Yes, I know. Photo-sharing isn’t new. Many have tried, most have failed. Even Marissa Mayer’s recent attempt — with an app called Sunshine — has raised questions. But it’s important to pay attention to Retro given the résumé of the founding team. The relatively new social app was created by Nathan Sharp and Ryan Olson, two former Instagram team members who played an important role in shipping breakthrough features such as Stories.
With its dedicated focus on photos and videos from your loved ones, Retro is progressively rolling out features that could quickly turn it into a must-have for long-distance friends, extended families and everyone who likes to carefully curate photos and pick the best ones from their camera roll.
Retro’s main feature is a way to share your most important photos of the past week with your favorite people. As you start adding photos, it creates a story of the week that your friends can check out. But that only works if your social graph is a perfect replica of the most important people in your life. Which is why people spend some quality time together and then just dump a bunch of photos in a WhatsApp group or iMessage thread.
Retro’s answer to this use case is journals: A new flexible way to share photos as a group. Co-founder and CEO Nathan Sharp compares the feature to a “photo-first WhatsApp group.”
Gunning for product-led growth
Retro, which launched last summer, is still fairly under the radar. It is well regarded by product designers who care about social mobile apps. But it hasn’t become a mainstream app. The startup is still shipping features in the hopes that it will unlock a “product-led growth engine,” as Sharp puts it.
“The first task right now is building the perfect product for catching up with family and friends. And then the second part is making sure that your family and friends can easily get on there. … I think journals are a big part of that,” he told TechCrunch. “You can’t really separate those two tasks as a social app but what you can do is focus on features that provide high utility for groups of people which bring them on.”
You can use journals to curate photos around a particular topic. For instance, you can have one family journal for each of your kids so that you can quickly and easily review earlier photos of them, free from the usual clutter of your photo library. It’s a way to foster that unique, individual bond.
You can also have a journal with your partner to share important moments you’ve spent together without spamming all your friends on Retro. Or you can create a journal for your recent weekend trip so that everyone can add and share photos without necessarily adding you as friend on the app.
“One of the favorite ones that I’ve made is for Valentine’s Day. I made one for my wife, which is just pictures of the two of us. And I went back, like, ten years — we’ve been together ten years,” said co-founder and CTO Ryan Olson. “Now when there’s a picture of the two of us, I just add it there. And it’s fun to have this sort of living thing for the two of us.”

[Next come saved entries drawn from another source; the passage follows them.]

Lemma execute_all_sat now claimed ms : ∀ h, claimed_in h now claimed → Forall (λ m, m ∈ claimed ∧ has_host m) ms →
  sat uptime_guar (λ h' rs, Forall2 (completed_in h') ms rs) h (execute_all ms).
Proof.
  induction ms as [|m ms IH]; intros h Hc Hm; [by constructor|]. apply Forall_cons in Hm as [Hm Hms].
  cbn [execute_all]. apply sat_port_call; [by exists now, claimed|]. intros r.
  eapply sat_then; [apply IH; [destruct Hc; split; by apply answered_app|done]|].
  intros h' rs Hpre Hrs. constructor; [|done]. destruct r as [r|e]; [|done]. split; [done|].
  eapply answered_prefix; [exact Hpre|apply answered_last].
Qed.
Lemma check_updates_ok (rs : list completed_check) now finished_at delete_at updates :
  check_updates rs now finished_at delete_at = Ok updates →
  ∃ checks, rs = map Ok checks
    ∧ updates = map (λ check, check_update check.1 check.2 now finished_at delete_at) checks.
Proof.
  revert updates. induction rs as [|[[m r]|e] rs IH]; intros updates; cbn; [intros [= <-]; by exists []| |done].
  intros (us & Hus & [= <-])%bind_Ok. destruct (IH us Hus) as (checks & -> & ->). by exists ((m, r) :: checks).
Qed.
Lemma completed_checks h ms checks : Forall2 (completed_in h) ms (map Ok checks) →
  map fst checks = ms ∧ Forall (checked_in h) checks.
Proof.
  revert ms. induction checks as [|check checks IH]; intros ms; [by intros ->%Forall2_nil_inv_r|].
  intros (m & ms' & [Hm Hc] & Hms & ->)%Forall2_cons_inv_r. destruct (IH _ Hms) as [<- ?]. cbn. split; [by rewrite Hm|by constructor].
Qed.

(** Whatever the clock, the store and the checks answer and in whatever order the
    checks complete: only claimed monitors with a host are checked, and the runs
    stored are one per claimed monitor with a host, each with the status, failure
    and duration its own check answered.  One failing check stores nothing, and a
    run that succeeds has stored as many runs as it says. *)
Theorem uptime_run_stores_checked (order : list MonitorDefinition → list MonitorDefinition) :
  (∀ ms, order ms ≡ₚ ms) →
  sat uptime_guar
    (okay (λ h n, (n = 0 ∧ ∃ now, claimed_in h now [])
       ∨ ∃ updates, answered (E := UptimeSig) (PersistRuns updates) (Ok tt) h ∧ n = len updates))
    [] (run_once (Url := Url) c order).
Proof.
  intros Horder. unfold run_once. apply sat_port_call; [done|]. intros now.
  apply okay_call, sat_port_call; [by split_and!; [apply answered_last|..]|]. intros [claimed|e]; [|done].
  cbn [sat mret prog_ret okay].
  match goal with |- sat _ _ ?h0 _ => assert (claimed_in h0 now claimed) as Hc end.
  { split; [apply answered_app, (answered_last _ _ [])|apply answered_last]. }
  revert Hc. match goal with |- context [claimed_in ?h0 now claimed] => generalize h0 end.
  intros h Hc. destruct (is_empty claimed) eqn:Ee.
  { left. split; [done|]. exists now. destruct claimed; [exact Hc|discriminate]. }
  destruct (existsb _ _); [done|].
  destruct (fair_by_host_turns claimed) as (_ & _ & _ & _ & Hfair).
  eapply sat_then; [eapply execute_all_sat; [exact Hc|]|].
  { apply Forall_forall. intros m. rewrite (Horder _), Hfair, list_elem_of_filter. tauto. }
  intros h1 rs Hpre Hrs. apply sat_port_call; [done|]. intros finished_at. apply okay_pure. intros delete_at Hd.
  apply okay_pure. intros updates (checks & -> & ->)%check_updates_ok.
  apply completed_checks in Hrs as [Hfst Hin]. apply okay_call, sat_port_call.
  - exists now, claimed, checks, finished_at, delete_at. split_and!.
    + destruct Hc. split; (apply answered_app; eapply answered_prefix; [exact Hpre|done]).
    + by rewrite Hfst, Horder.
    + eapply Forall_impl; [exact Hin|]. intros check. apply answered_app.
    + apply answered_last.
    + by destruct (add_days _ _) eqn:E; cbn in Hd; [injection Hd as <-|].
    + done.
  - intros [[]|e]; [|done]. right. eexists. split; [apply answered_last|done].
Qed.
End contract.
End run.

Some people might even use journals for personal projects or hobbies. If you like woodworking, say, and want to track your progress, you could create a journal dedicated to furniture making with just you as the unique journal member.
“A photo journal is like a wonderful format for reviewing something, looking back, reflecting on something that kind of grows very subtly over time — but over long periods,” Sharp said.
The new feature could help build awareness of Retro if the startup can get people using journals during real-life events. Such as scenarios where an organizer might otherwise leave disposable cameras out on tables for guests to snap pics for pooling and sharing later.
“If you’re trying to gather photos at an event, we’ve created this very beautiful QR code that you can either save to your camera roll or print,” Sharp noted. “It’s very easy to just put a QR code and say ‘hey, if you’re at this dinner, share all your photos.’”
There’s also a viral aspect to this feature as journals can be shared outside Retro. In the app, you can generate a public link and share it on your Instagram Story or elsewhere online — there’s no need to install the app to view the photos. So some people might use it to share wedding pictures, for instance.
Building a social consumer app involves many experimentations — and journals are one of those experimentations. As people discover the app by clicking on public links for these shared albums it could, potentially, become Retro’s product-led growth engine. Only time will tell.